> **What the task requires**
Your job is to set down the stretch of entries that opens with the line containing "unfold k in" and closes with the line containing "the longest losing". Keep both end lines, copy each exactly, and add nothing.

> **Records supplied**
++++++++++++++++++++
Lemma run_lengths_positive (v : Z) (rs : list (Z * nat)) :
  Forall (fun p => (1 <= snd p)%nat) rs ->
  Forall (fun n => (1 <= n)%nat) (run_lengths v rs).
Proof.
  unfold run_lengths. intros H. apply Forall_forall. intros n Hn.
  apply in_map_iff in Hn. destruct Hn as (p & <- & Hp).
  apply filter_In in Hp. rewrite Forall_forall in H. apply H, Hp.
Qed.

Lemma win_sizes_positive (pnl : Series) :
  Forall (fun n => (1 <= n)%nat) (win_streak_sizes pnl).
Proof.
  rewrite win_streak_sizes_runs. apply run_lengths_positive, runs_positive.
Qed.

Lemma loss_sizes_positive (pnl : Series) :
  Forall (fun n => (1 <= n)%nat) (loss_streak_sizes pnl).
Proof.
  rewrite loss_streak_sizes_runs. apply run_lengths_positive, runs_positive.
Qed.

Lemma Qratio_bounds (k n : Q) :
  0 < n -> 0 <= k -> k <= n -> 0 <= k / n <= 1 /\ k / n * n == k.
Proof.
  intros Hn Hk0 Hkn. split; [split|field; lra].
  - apply Qle_shift_div_l; [exact Hn|lra].
  - apply Qle_shift_div_r; [exact Hn|lra].
Qed.

(** X18.  On a table that is not empty the win rate is a number between 0 and
    1; times the number of rows it is the number of rows with 盈亏 above 0,
    which is also the total length of the winning streaks; and it is 0 exactly
    when the longest winning streak is NaN. *)
Theorem winrate_counts_winners (pnl : Series) :
  pnl <> [] ->
  exists w, winrate pnl = Some w /\ 0 <= w <= 1 /\
    w * inject_Z (Z.of_nat (length pnl))
      == inject_Z (Z.of_nat (length (winners pnl))) /\
    list_sum (win_streak_sizes pnl) = length (winners pnl) /\
    (w == 0 <-> max_win_streak pnl = None).
Proof.
  intros Hne. unfold winrate. destruct pnl as [|x pnl]; [congruence|].
  set (rows := x :: pnl) in *. fold (winners rows).
  set (n := inject_Z (Z.of_nat (length rows))).
  set (k := inject_Z (Z.of_nat (length (winners rows)))).
  assert (Hn : 0 < n).
  { unfold n. change 0 with (inject_Z 0). rewrite <- Zlt_Qlt.
    unfold rows. simpl length. lia. }
  assert (Hk0 : 0 <= k).
  { unfold k. change 0 with (inject_Z 0). rewrite <- Zle_Qle. lia. }
  assert (Hkn : k <= n).
  { unfold k, n. rewrite <- Zle_Qle. apply inj_le. unfold winners.
    apply filter_length_le. }
  exists (k / n). split; [reflexivity|].
  destruct (Qratio_bounds k n Hn Hk0 Hkn) as (Hb & Hmul).
  split; [exact Hb|split; [exact Hmul|split; [apply win_streak_total|]]].
  unfold max_win_streak. rewrite imax_None. split.
  - intros Hz. apply list_sum_zero_positive; [apply win_sizes_positive|].
    rewrite win_streak_total.
    assert (Hk : k == 0) by (rewrite <- Hmul, Hz; ring).
    unfold k in Hk. change 0 with (inject_Z 0) in Hk.
    rewrite inject_Z_injective in Hk. lia.
  - intros Hnil. pose proof (win_streak_total rows) as Ht.
    rewrite Hnil in Ht. change (list_sum []) with 0%nat in Ht.
    unfold k. rewrite <- Ht. change (inject_Z (Z.of_nat 0)) with 0.
    unfold Qdiv. ring.
Qed.

Lemma winrate_counts_winners_witness :
  exists w, winrate [Some 10; Some (-5); None; Some 7] = Some w /\ 0 <= w <= 1 /\
    w * inject_Z (Z.of_nat (length [Some 10; Some (-5); None; Some 7]))
      == inject_Z (Z.of_nat (length (winners [Some 10; Some (-5); None; Some 7]))) /\
    list_sum (win_streak_sizes [Some 10; Some (-5); None; Some 7])
      = length (winners [Some 10; Some (-5); None; Some 7]) /\
    (w == 0 <-> max_win_streak [Some 10; Some (-5); None; Some 7] = None).
Proof.
  apply (winrate_counts_winners [Some 10; Some (-5); None; Some 7]).
  discriminate.
Defined.

(** X20.  When both are numbers, the longest winning and the longest losing
    streak are at least 1, the first is at most the number of rows with 盈亏
    above 0, the second at most the number of the other rows, and together
    they are at most the number of rows. *)
Theorem max_streak_bounds (pnl : Series) (m l : nat) :
  max_win_streak pnl = Some m ->
  max_loss_streak pnl = Some l ->
  (1 <= m <= length (winners pnl))%nat /\
  (1 <= l <= length pnl - length (winners pnl))%nat /\
  (m + l <= length pnl)%nat.
Proof.
  unfold max_win_streak, max_loss_streak. intros Hm Hl.
  apply imax_spec in Hm. apply imax_spec in Hl.
  destruct Hm as [Hm _]. destruct Hl as [Hl _].
  pose proof (In_le_list_sum _ _ Hm) as Hm'.
  pose proof (In_le_list_sum _ _ Hl) as Hl'.
  pose proof (win_sizes_positive pnl) as Hwp.
  pose proof (loss_sizes_positive pnl) as Hlp.
  rewrite Forall_forall in Hwp, Hlp.
  specialize (Hwp m Hm). specialize (Hlp l Hl).
  rewrite win_streak_total in Hm'.
  pose proof (loss_streak_total pnl). lia.
Qed.

Lemma max_streak_bounds_witness :
  let pnl : Series :=
    [Some 10; Some (-5); Some (-3); Some 7; Some 7; Some (-1)] in
  (1 <= 2 <= length (winners pnl))%nat /\
  (1 <= 2 <= length pnl - length (winners pnl))%nat /\
  (2 + 2 <= length pnl)%nat.
Proof.
  cbv zeta.
  apply (max_streak_bounds
           [Some 10; Some (-5); Some (-3); Some 7; Some 7; Some (-1)] 2 2);
    reflexivity.
Defined.

(** *** The running sum and the drawdown *)

Lemma dropna_cumsum_sums (s : Series) : forall acc,
  dropna (cumsum_from acc s) = sums acc (dropna s).
Proof.
  induction s as [|[q|] s IH]; intros acc; simpl; [reflexivity| |apply IH].
  f_equal. apply IH.
Qed.

Lemma last_sums (l : list Q) : forall acc d,
  l <> [] -> last (sums acc l) d == acc + Qsum l.
Proof.
  induction l as [|x l IH]; intros acc d Hne; [congruence|].
  destruct l as [|y l].
  - simpl. ring.
  - change (last (sums acc (x :: y :: l)) d)
      with (last (sums (acc + x) (y :: l)) d).
    rewrite IH by discriminate. simpl. ring.
Qed.

(** X24.  When some 盈亏 is a number, the last number of 累计盈亏 is the sum
    of all the 盈亏 that are numbers. *)
Theorem cumulative_pnl_last (pnl : Series) :
  dropna pnl <> [] ->
  last (dropna (cumulative_pnl pnl)) 0 == Qsum (dropna pnl).
Proof.
  intros Hne. unfold cumulative_pnl, cumsum.
  rewrite dropna_cumsum_sums, last_sums by exact Hne. ring.
Qed.
(** * Cultural Bias Shield: the scoring and aggregation pipeline

  A shallow embedding of the Python scoring code
  ([cultural_analyzer.py], [script_2.py] (the bias detector),
  [cultural_scorer.py] and [app.py]) together with the properties the
  specification states about it.

  Modelling conventions.
  - Python [float] values are modelled as exact rationals ([Q]); equality
    of scores is [Qeq] ([==]).  Binary64 rounding is not part of this
    model.  Module [Binary64] repeats the scalar formulas over IEEE
    binary64 floats, and the concrete scenarios are evaluated there too:
    their comparisons come out the same way with rounding.
  - Python [int] values are [Z]; [int / int] is true division into [Q].
  - Python [str] is [string] (bytes); [str.lower] folds ASCII letters.
  - A Python [dict] used as a keyed lookup is a [gmap string _]; an
    optional key read with [.get(key, default)] is an [option] field
    read with [default].  A dict that is iterated is kept as the list
    of its items, in insertion order.
  - Loops that append to a list or store into a dict are left folds
    over the iterated sequence, threading the mutated values. *)

From Stdlib Require Import QArith Qabs Qminmax Qround Lqa ZArith Ascii String List.
From Stdlib Require Import PrimFloat.
From stdpp Require Import gmap strings list fin_maps.
Import ListNotations.

Local Open Scope string_scope.
Local Open Scope list_scope.
Local Open Scope Z_scope.
Local Open Scope Q_scope.

(** ** Python primitives *)

Module Py.

(** [str.lower] on one ASCII character.  Texts and keywords are taken to be
    ASCII: the keyword tables are, and on other characters [str.lower] is
    not a byte-wise map. *)
Definition lower_ascii (c : ascii) : ascii :=
  let n := nat_of_ascii c in
  if ((65 <=? n)%nat && (n <=? 90)%nat)%bool then ascii_of_nat (n + 32) else c.

Fixpoint lower (s : string) : string :=
  match s with
  | EmptyString => EmptyString
  | String c rest => String (lower_ascii c) (lower rest)
  end.

(** [sub in s] for strings: [sub] occurs at some offset of [s]. *)
Fixpoint contains (sub s : string) : bool :=
  if String.prefix sub s then true
  else match s with
       | EmptyString => false
       | String _ rest => contains sub rest
       end.

(** [sum(1 for word in keywords if word.lower() in content.lower())] *)
Definition count_keywords (keywords : list string) (content : string) : Z :=
  fold_left
    (fun acc word =>
       if contains (lower word) (lower content) then (acc + 1)%Z else acc)
    keywords 0%Z.

(** [int(x)] on a float: truncation towards zero. *)
Definition int (x : Q) : Z := Z.quot (Qnum x) (Zpos (Qden x)).

(** [x < y] and [x > y] on numbers, as booleans. *)
Definition lt (x y : Q) : bool := negb (Qle_bool y x).
Definition gt (x y : Q) : bool := lt y x.
Definition ge (x y : Q) : bool := Qle_bool y x.

(** [sum(xs)] and [numpy.mean(xs)] on a list of floats, as the exact sum
    and quotient.  In binary64 the mean of several scores agrees with it up
    to rounding only (the mean of six equal scores can differ from them in
    the last digit), so the overall score is compared with a threshold only
    where both agree: for one score, whose mean is the score itself, or
    with slack. *)
Definition sum (xs : list Q) : Q := fold_left Qplus xs 0.
Definition mean (xs : list Q) : Q := sum xs / inject_Z (Z.of_nat (length xs)).

(** [d.get(key, dflt)] *)
Definition get {V : Type} (d : gmap string V) (key : string) (dflt : V) : V :=
  default dflt (d !! key).

(** [key in d] *)
Definition mem {V : Type} (key : string) (d : gmap string V) : bool :=
  match d !! key with Some _ => true | None => false end.

(** [not d] for a dict: it has no entries. *)
Definition is_empty {V : Type} (d : gmap string V) : bool :=
  match map_to_list d with [] => true | _ :: _ => false end.

End Py.

(** ** cultural_analyzer.py *)

Module CulturalAnalyzer.

Definition _load_hofstede_data : gmap string (gmap string Q) :=
  list_to_map
    [ ("US", list_to_map [("PDI", 40); ("IDV", 91); ("MAS", 62); ("UAI", 46); ("LTO", 26); ("IVR", 68)]);
      ("UK", list_to_map [("PDI", 35); ("IDV", 89); ("MAS", 66); ("UAI", 35); ("LTO", 51); ("IVR", 69)]);
      ("JP", list_to_map [("PDI", 54); ("IDV", 46); ("MAS", 95); ("UAI", 92); ("LTO", 88); ("IVR", 42)]);
      ("CN", list_to_map [("PDI", 80); ("IDV", 20); ("MAS", 66); ("UAI", 30); ("LTO", 87); ("IVR", 24)]);
      ("DE", list_to_map [("PDI", 35); ("IDV", 67); ("MAS", 66); ("UAI", 65); ("LTO", 83); ("IVR", 40)]);
      ("FR", list_to_map [("PDI", 68); ("IDV", 71); ("MAS", 43); ("UAI", 86); ("LTO", 63); ("IVR", 48)]);
      ("IN", list_to_map [("PDI", 77); ("IDV", 48); ("MAS", 56); ("UAI", 40); ("LTO", 51); ("IVR", 26)]);
      ("BR", list_to_map [("PDI", 69); ("IDV", 38); ("MAS", 49); ("UAI", 76); ("LTO", 44); ("IVR", 59)]) ].

Definition hofstede_data : gmap string (gmap string Q) := _load_hofstede_data.
(** X14. A message that is cut short swallows the next one: while a
    message is in progress a start delimiter is not looked for, so when a
    complete message arrives after a partial one, and no end delimiter
    comes before its own and the whole stays under the ceiling, the one
    text emitted is the partial message followed by the complete one.
    This holds from the state the partial message leaves behind, and for
    the stream as a whole. *)
Theorem cut_message_swallows_the_next {R E}
    (parse : Framer -> jsstring -> E + R) (partial m : jsstring) :
  startsWith partial SEND_OPEN = true ->
  complete_message m = true ->
  includes (partial ++ removelast m) SEND_CLOSE = false ->
  (strlen (partial ++ removelast m) <= CEILING)%Z ->
  _onData parse fresh partial = (mkFramer RECEIVING partial, [])
  /\ _onData parse (mkFramer RECEIVING partial) m
     = (fresh, _handleCompleteMessage parse fresh (partial ++ m))
  /\ _onData parse fresh (partial ++ m)
     = (fresh, _handleCompleteMessage parse fresh (partial ++ m)).
Proof.
  intros Hstart Hm Hno Hlen.
  assert (Hclean : includes partial SEND_CLOSE = false)
    by (eapply not_includes_prefix; eassumption).
  assert (Hfit : (strlen partial <= CEILING)%Z).
  { rewrite strlen_app in Hlen. pose proof (strlen_nonneg (removelast m)). lia. }
  destruct (complete_message_inv m Hm) as [mid [c [-> [_ Hyes]]]].
  rewrite app_assoc, removelast_last in Hno, Hlen.
  assert (Hrun : _onData parse (mkFramer RECEIVING partial)
                   (SEND_OPEN ++ mid ++ [c])
                 = (fresh, _handleCompleteMessage parse fresh
                             (partial ++ SEND_OPEN ++ mid ++ [c]))).
  { rewrite (app_assoc SEND_OPEN), run_app, run_receiving_keep by assumption.
    cbn [_onData]. rewrite consume_end.
    - cbn [app]. now rewrite app_nil_r, <- !app_assoc.
    - apply includes_iff in Hyes as [a [b Hab]].
      apply includes_iff. exists (partial ++ a), b.
      rewrite <- !app_assoc. f_equal. exact Hab. }
  apply startsWith_iff in Hstart as [body ->].
  assert (Hpart : _onData parse fresh (SEND_OPEN ++ body)
                  = (mkFramer RECEIVING (SEND_OPEN ++ body), [])).
  { rewrite run_app, run_open. cbv beta iota.
    now rewrite run_receiving_keep by assumption. }
  split; [exact Hpart|]. split; [exact Hrun|].
  rewrite (run_app _ _ parse fresh (SEND_OPEN ++ body)), Hpart.
  cbv beta iota. rewrite Hrun. reflexivity.
Qed.

Lemma cut_message_swallows_the_next_witness :
  let partial := lit "<SEND><R>HbA1c|5" in
  let m := lit "<SEND><R>HbA1c|7</R></SEND>" in
  _onData echo fresh partial = (mkFramer RECEIVING partial, [])
  /\ _onData echo (mkFramer RECEIVING partial) m
     = (fresh, _handleCompleteMessage echo fresh (partial ++ m))
  /\ _onData echo fresh (partial ++ m)
     = (fresh, _handleCompleteMessage echo fresh (partial ++ m)).
Proof.
  apply (cut_message_swallows_the_next echo (lit "<SEND><R>HbA1c|5")
           (lit "<SEND><R>HbA1c|7</R></SEND>")); now vm_compute.
Defined.

(** X15. Noise can hide a message.  Characters outside a message pile up
    in the buffer; when they fill it to within five characters of the
    ceiling, the overflow reset falls inside the start delimiter of the
    message that follows, the delimiter is never seen, and the message
    (which holds no other start delimiter and fits under the ceiling) is
    lost without any event: what is left of it sits in the buffer of the
    idle framer. *)
Theorem noise_at_the_brim_hides_a_message {R E}
    (parse : Framer -> jsstring -> E + R) (noise m : jsstring) :
  includes (noise ++ removelast SEND_OPEN) SEND_OPEN = false ->
  (strlen noise <= CEILING)%Z ->
  (CEILING < strlen (noise ++ removelast SEND_OPEN))%Z ->
  complete_message m = true ->
  includes (tl m) SEND_OPEN = false ->
  (strlen m <= CEILING)%Z ->
  exists k, k < 5
    /\ strlen noise = (CEILING - Z.of_nat k)%Z
    /\ _onData parse fresh (noise ++ m) = (mkFramer IDLE (skipn (S k) m), []).
Proof.
  intros Hno Hle Hgt Hm Htl Hfit.
  destruct (complete_message_inv m Hm) as [mid [c [-> _]]].
  rewrite strlen_app in Hgt.
  change (strlen (removelast SEND_OPEN)) with 5%Z in Hgt.
  rewrite strlen_app in Hfit.
  change (strlen SEND_OPEN) with 6%Z in Hfit.
  pose proof (strlen_nonneg (mid ++ [c])) as Hpos.
  set (rest := mid ++ [c]) in *.
  change (tl (SEND_OPEN ++ rest)) with (tl SEND_OPEN ++ rest) in Htl.
  exists (Z.to_nat (CEILING - strlen noise)).
  split; [unfold CEILING in *; lia|]. split; [unfold CEILING in *; lia|].
  assert (Hk : Z.to_nat (CEILING - strlen noise) = 0
               \/ Z.to_nat (CEILING - strlen noise) = 1
               \/ Z.to_nat (CEILING - strlen noise) = 2
               \/ Z.to_nat (CEILING - strlen noise) = 3
               \/ Z.to_nat (CEILING - strlen noise) = 4)
    by (unfold CEILING in *; lia).
  destruct Hk as [Hk | [Hk | [Hk | [Hk | Hk]]]]; rewrite Hk.
  - apply (run_brim_at _ _ parse noise [] (chr "<") (lit "SEND>")
             (lit "SEND") [] rest 0%Z 5%Z);
      try reflexivity; try assumption; unfold CEILING in *; lia.
  - apply (run_brim_at _ _ parse noise (lit "<") (chr "S") (lit "END>")
             (lit "END") (lit "S") rest 1%Z 4%Z);
      try reflexivity; try assumption; unfold CEILING in *; lia.
  - apply (run_brim_at _ _ parse noise (lit "<S") (chr "E") (lit "ND>")
             (lit "ND") (lit "SE") rest 2%Z 3%Z);
      try reflexivity; try assumption; unfold CEILING in *; lia.
  - apply (run_brim_at _ _ parse noise (lit "<SE") (chr "N") (lit "D>")
             (lit "D") (lit "SEN") rest 3%Z 2%Z);
      try reflexivity; try assumption; unfold CEILING in *; lia.
  - apply (run_brim_at _ _ parse noise (lit "<SEN") (chr "D") (lit ">")
             [] (lit "SEND") rest 4%Z 1%Z);
      try reflexivity; try assumption; unfold CEILING in *; lia.
Qed.

Lemma noise_at_the_brim_hides_a_message_witness :
  exists k, k < 5
    /\ strlen (replicate 99998 (chr "x")) = (CEILING - Z.of_nat k)%Z
    /\ _onData echo fresh
         (replicate 99998 (chr "x") ++ lit "<SEND><R>HbA1c|7</R></SEND>")
       = (mkFramer IDLE (skipn (S k) (lit "<SEND><R>HbA1c|7</R></SEND>")), []).
Proof.
  apply (noise_at_the_brim_hides_a_message echo (replicate 99998 (chr "x"))
           (lit "<SEND><R>HbA1c|7</R></SEND>")); now vm_compute.
Defined.

(** ** From the wire to the records *)

(** X16. With the decoder of the source, whatever the clock says at each
    message, the interface never emits an [error] for a message: any chunks
    give one [results] event per framed message, in order, and the [raw]
    text of each record is that message, which starts with the start
    delimiter, ends with the end delimiter, holds the end delimiter once
    and is a slice of the input. *)
Theorem wire_to_records
    (parse : Framer -> jsstring -> throws DecodedResult)
    (chunks : list jsstring) :
  (forall this m, exists now, parse this m = parseProtocol now m) ->
  exists records,
    snd (feed parse fresh chunks) = List.map emit_results records
    /\ List.map raw records = frames fresh chunks
    /\ Forall (fun r => well_framed (raw r) = true
                        /\ exists a b, List.concat chunks = a ++ raw r ++ b)
         records.
Proof.
  intros Hclock. rewrite feed_frames. cbn [snd].
  destruct (frames_inv chunks) as [_ Hall].
  induction Hall as [|m ms Hm _ IH].
  - exists []. repeat split. constructor.
  - destruct IH as [records [Hev [Hraw Hrec]]].
    destruct (Hclock fresh m) as [now Hnow].
    destruct (parseProtocol_total now m) as [mi [si [res [_ [_ [_ Hp]]]]]].
    eexists (_ :: records). cbn [flat_map List.map].
    unfold _handleCompleteMessage at 1. rewrite Hnow, Hp, Hev.
    split; [reflexivity|]. cbn [raw]. split; [now rewrite Hraw|].
    constructor; [exact Hm | exact Hrec].
Qed.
++++++++++++++++++++
> **Solved exercise**
    unfold k in Hk. change 0 with (inject_Z 0) in Hk.
    rewrite inject_Z_injective in Hk. lia.
  - intros Hnil. pose proof (win_streak_total rows) as Ht.
    rewrite Hnil in Ht. change (list_sum []) with 0%nat in Ht.
    unfold k. rewrite <- Ht. change (inject_Z (Z.of_nat 0)) with 0.
    unfold Qdiv. ring.
Qed.

Lemma winrate_counts_winners_witness :
  exists w, winrate [Some 10; Some (-5); None; Some 7] = Some w /\ 0 <= w <= 1 /\
    w * inject_Z (Z.of_nat (length [Some 10; Some (-5); None; Some 7]))
      == inject_Z (Z.of_nat (length (winners [Some 10; Some (-5); None; Some 7]))) /\
    list_sum (win_streak_sizes [Some 10; Some (-5); None; Some 7])
      = length (winners [Some 10; Some (-5); None; Some 7]) /\
    (w == 0 <-> max_win_streak [Some 10; Some (-5); None; Some 7] = None).
Proof.
  apply (winrate_counts_winners [Some 10; Some (-5); None; Some 7]).
  discriminate.
Defined.

(** X20.  When both are numbers, the longest winning and the longest losing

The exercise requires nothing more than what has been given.